→ Required work:
Please copy out each entry, word for word.

→ Data excerpts:

(** X14. With a batch size of at least 1, the slice of iteration [i] never
    holds more than batch_size - 1 items; it is the run of batch_size - 1
    items from position i * batch_size on whenever the data set reaches
    that far; and every item it holds sits at a position of the data set
    whose remainder modulo batch_size is not batch_size - 1: the last item
    of each stride of batch_size is in no batch. *)
Theorem train_batch_drops_last {A : Type} (train : list A)
  (batch_size i : Z) :
  (1 <= batch_size)%Z -> (0 <= i)%Z ->
  (length (train_batch train batch_size i) <= Z.to_nat (batch_size - 1))%nat /\
  ((batch_size * (i + 1) - 1 <= Z.of_nat (length train))%Z ->
   train_batch train batch_size i
   = firstn (Z.to_nat (batch_size - 1))
            (skipn (Z.to_nat (i * batch_size)) train) /\
   length (train_batch train batch_size i) = Z.to_nat (batch_size - 1)) /\
  (forall (j : nat) (x : A),
      nth_error (train_batch train batch_size i) j = Some x ->
      nth_error train (Z.to_nat (i * batch_size) + j) = Some x /\
      ((i * batch_size + Z.of_nat j) mod batch_size <> batch_size - 1)%Z).
Proof.
  intros Hb Hi.
  assert (Hlo : (0 <= i * batch_size)%Z) by nia.
  assert (Hhi : (0 <= batch_size * (i + 1) - 1)%Z) by nia.
  unfold train_batch, py_slice.
  rewrite (slice_bound_nonneg _ _ Hlo), (slice_bound_nonneg _ _ Hhi).
  set (n := length train).
  set (lo := Z.to_nat (i * batch_size)).
  set (hi := Z.to_nat (batch_size * (i + 1) - 1)).
  assert (Hd : (hi = lo + Z.to_nat (batch_size - 1))%nat) by (unfold hi, lo; nia).
  split; [|split].
  - rewrite length_firstn; lia.
  - intros Hn.
    assert (Hhn : (hi <= n)%nat) by (unfold hi, n; lia).
    rewrite (Nat.min_l hi n), (Nat.min_l lo n) by lia.
    replace (hi - lo)%nat with (Z.to_nat (batch_size - 1)) by lia.
    split; [reflexivity|].
    rewrite length_firstn, length_skipn; fold n; lia.
  - intros j x Hj.
    rewrite nth_error_firstn in Hj.
    destruct (Nat.ltb_spec j (Nat.min hi n - Nat.min lo n)) as [Hlt|];
      [|discriminate].
    rewrite nth_error_skipn in Hj.
    assert (Hlon : (lo <= n)%nat) by lia.
    rewrite (Nat.min_l lo n) in Hj, Hlt by exact Hlon.
    split; [exact Hj|].
    assert (Hjb : (Z.of_nat j < batch_size - 1)%Z) by lia.
    rewrite Z.add_comm, Z_mod_plus_full, Z.mod_small; lia.
Qed.

Lemma train_batch_drops_last_witness :
  (length (train_batch [10; 11; 12; 13; 14; 15; 16]%Z 3 1) <= Z.to_nat (3 - 1))%nat /\
  ((3 * (1 + 1) - 1 <= Z.of_nat (length [10; 11; 12; 13; 14; 15; 16]%Z))%Z ->
   train_batch [10; 11; 12; 13; 14; 15; 16]%Z 3 1
   = firstn (Z.to_nat (3 - 1))
            (skipn (Z.to_nat (1 * 3)) [10; 11; 12; 13; 14; 15; 16]%Z) /\
   length (train_batch [10; 11; 12; 13; 14; 15; 16]%Z 3 1) = Z.to_nat (3 - 1)) /\
  (forall (j : nat) (x : Z),
      nth_error (train_batch [10; 11; 12; 13; 14; 15; 16]%Z 3 1) j = Some x ->
      nth_error [10; 11; 12; 13; 14; 15; 16]%Z (Z.to_nat (1 * 3) + j) = Some x /\
      ((1 * 3 + Z.of_nat j) mod 3 <> 3 - 1)%Z).
Proof.
  apply (train_batch_drops_last [10; 11; 12; 13; 14; 15; 16]%Z 3 1); lia.
Defined.

(** X15. Two edges of the batch size.  With batch size 1 every slice of the
    loop is empty; with batch size 0 every slice is the whole data set
    without its last item, whatever the iteration. *)
Theorem train_batch_small_sizes {A : Type} (train : list A) :
  (forall i : Z, (0 <= i)%Z -> train_batch train 1 i = []) /\
  (forall i : Z, train_batch train 0 i = removelast train).
Proof.
  split.
  - intros i Hi; apply length_zero_iff_nil.
    pose proof (train_batch_length_le train 1 i (Z.le_refl 1) Hi) as H.
    simpl in H; lia.
  - intros i; unfold train_batch, py_slice.
    rewrite Z.mul_0_r, Z.mul_0_l; simpl Z.sub.
    replace (slice_bound (length train) 0) with 0%nat
      by (unfold slice_bound; destruct (Z.ltb_spec 0 0); lia).
    replace (slice_bound (length train) (-1)) with (pred (length train))
      by (unfold slice_bound; destruct (Z.ltb_spec (-1) 0); lia).
    rewrite Nat.sub_0_r; simpl skipn.
    symmetry; apply removelast_firstn_len.
Qed.

(** ** A weight outside the unit interval *)



(** ** The loss and minus the logarithm of the metric *)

→ Problem solution:
(** X14. With a batch size of at least 1, the slice of iteration [i] never
    holds more than batch_size - 1 items; it is the run of batch_size - 1
    items from position i * batch_size on whenever the data set reaches
    that far; and every item it holds sits at a position of the data set
    whose remainder modulo batch_size is not batch_size - 1: the last item
    of each stride of batch_size is in no batch. *)
Theorem train_batch_drops_last {A : Type} (train : list A)
  (batch_size i : Z) :
  (1 <= batch_size)%Z -> (0 <= i)%Z ->
  (length (train_batch train batch_size i) <= Z.to_nat (batch_size - 1))%nat /\
  ((batch_size * (i + 1) - 1 <= Z.of_nat (length train))%Z ->
   train_batch train batch_size i
   = firstn (Z.to_nat (batch_size - 1))
            (skipn (Z.to_nat (i * batch_size)) train) /\
   length (train_batch train batch_size i) = Z.to_nat (batch_size - 1)) /\
  (forall (j : nat) (x : A),
      nth_error (train_batch train batch_size i) j = Some x ->
      nth_error train (Z.to_nat (i * batch_size) + j) = Some x /\
      ((i * batch_size + Z.of_nat j) mod batch_size <> batch_size - 1)%Z).
Proof.
  intros Hb Hi.
  assert (Hlo : (0 <= i * batch_size)%Z) by nia.
  assert (Hhi : (0 <= batch_size * (i + 1) - 1)%Z) by nia.
  unfold train_batch, py_slice.
  rewrite (slice_bound_nonneg _ _ Hlo), (slice_bound_nonneg _ _ Hhi).
  set (n := length train).
  set (lo := Z.to_nat (i * batch_size)).
  set (hi := Z.to_nat (batch_size * (i + 1) - 1)).
  assert (Hd : (hi = lo + Z.to_nat (batch_size - 1))%nat) by (unfold hi, lo; nia).
  split; [|split].
  - rewrite length_firstn; lia.
  - intros Hn.
    assert (Hhn : (hi <= n)%nat) by (unfold hi, n; lia).
    rewrite (Nat.min_l hi n), (Nat.min_l lo n) by lia.
    replace (hi - lo)%nat with (Z.to_nat (batch_size - 1)) by lia.
    split; [reflexivity|].
    rewrite length_firstn, length_skipn; fold n; lia.
  - intros j x Hj.
    rewrite nth_error_firstn in Hj.
    destruct (Nat.ltb_spec j (Nat.min hi n - Nat.min lo n)) as [Hlt|];
      [|discriminate].
    rewrite nth_error_skipn in Hj.
    assert (Hlon : (lo <= n)%nat) by lia.
    rewrite (Nat.min_l lo n) in Hj, Hlt by exact Hlon.
    split; [exact Hj|].
    assert (Hjb : (Z.of_nat j < batch_size - 1)%Z) by lia.
    rewrite Z.add_comm, Z_mod_plus_full, Z.mod_small; lia.
Qed.

Lemma train_batch_drops_last_witness :
  (length (train_batch [10; 11; 12; 13; 14; 15; 16]%Z 3 1) <= Z.to_nat (3 - 1))%nat /\
  ((3 * (1 + 1) - 1 <= Z.of_nat (length [10; 11; 12; 13; 14; 15; 16]%Z))%Z ->
   train_batch [10; 11; 12; 13; 14; 15; 16]%Z 3 1
   = firstn (Z.to_nat (3 - 1))
            (skipn (Z.to_nat (1 * 3)) [10; 11; 12; 13; 14; 15; 16]%Z) /\
   length (train_batch [10; 11; 12; 13; 14; 15; 16]%Z 3 1) = Z.to_nat (3 - 1)) /\
  (forall (j : nat) (x : Z),
      nth_error (train_batch [10; 11; 12; 13; 14; 15; 16]%Z 3 1) j = Some x ->
      nth_error [10; 11; 12; 13; 14; 15; 16]%Z (Z.to_nat (1 * 3) + j) = Some x /\
      ((1 * 3 + Z.of_nat j) mod 3 <> 3 - 1)%Z).
Proof.
  apply (train_batch_drops_last [10; 11; 12; 13; 14; 15; 16]%Z 3 1); lia.
Defined.

(** X15. Two edges of the batch size.  With batch size 1 every slice of the
    loop is empty; with batch size 0 every slice is the whole data set
    without its last item, whatever the iteration. *)
Theorem train_batch_small_sizes {A : Type} (train : list A) :
  (forall i : Z, (0 <= i)%Z -> train_batch train 1 i = []) /\
  (forall i : Z, train_batch train 0 i = removelast train).
Proof.
  split.
  - intros i Hi; apply length_zero_iff_nil.
    pose proof (train_batch_length_le train 1 i (Z.le_refl 1) Hi) as H.
    simpl in H; lia.
  - intros i; unfold train_batch, py_slice.
    rewrite Z.mul_0_r, Z.mul_0_l; simpl Z.sub.
    replace (slice_bound (length train) 0) with 0%nat
      by (unfold slice_bound; destruct (Z.ltb_spec 0 0); lia).
    replace (slice_bound (length train) (-1)) with (pred (length train))
      by (unfold slice_bound; destruct (Z.ltb_spec (-1) 0); lia).
    rewrite Nat.sub_0_r; simpl skipn.
    symmetry; apply removelast_firstn_len.
Qed.

(** ** A weight outside the unit interval *)



(** ** The loss and minus the logarithm of the metric *)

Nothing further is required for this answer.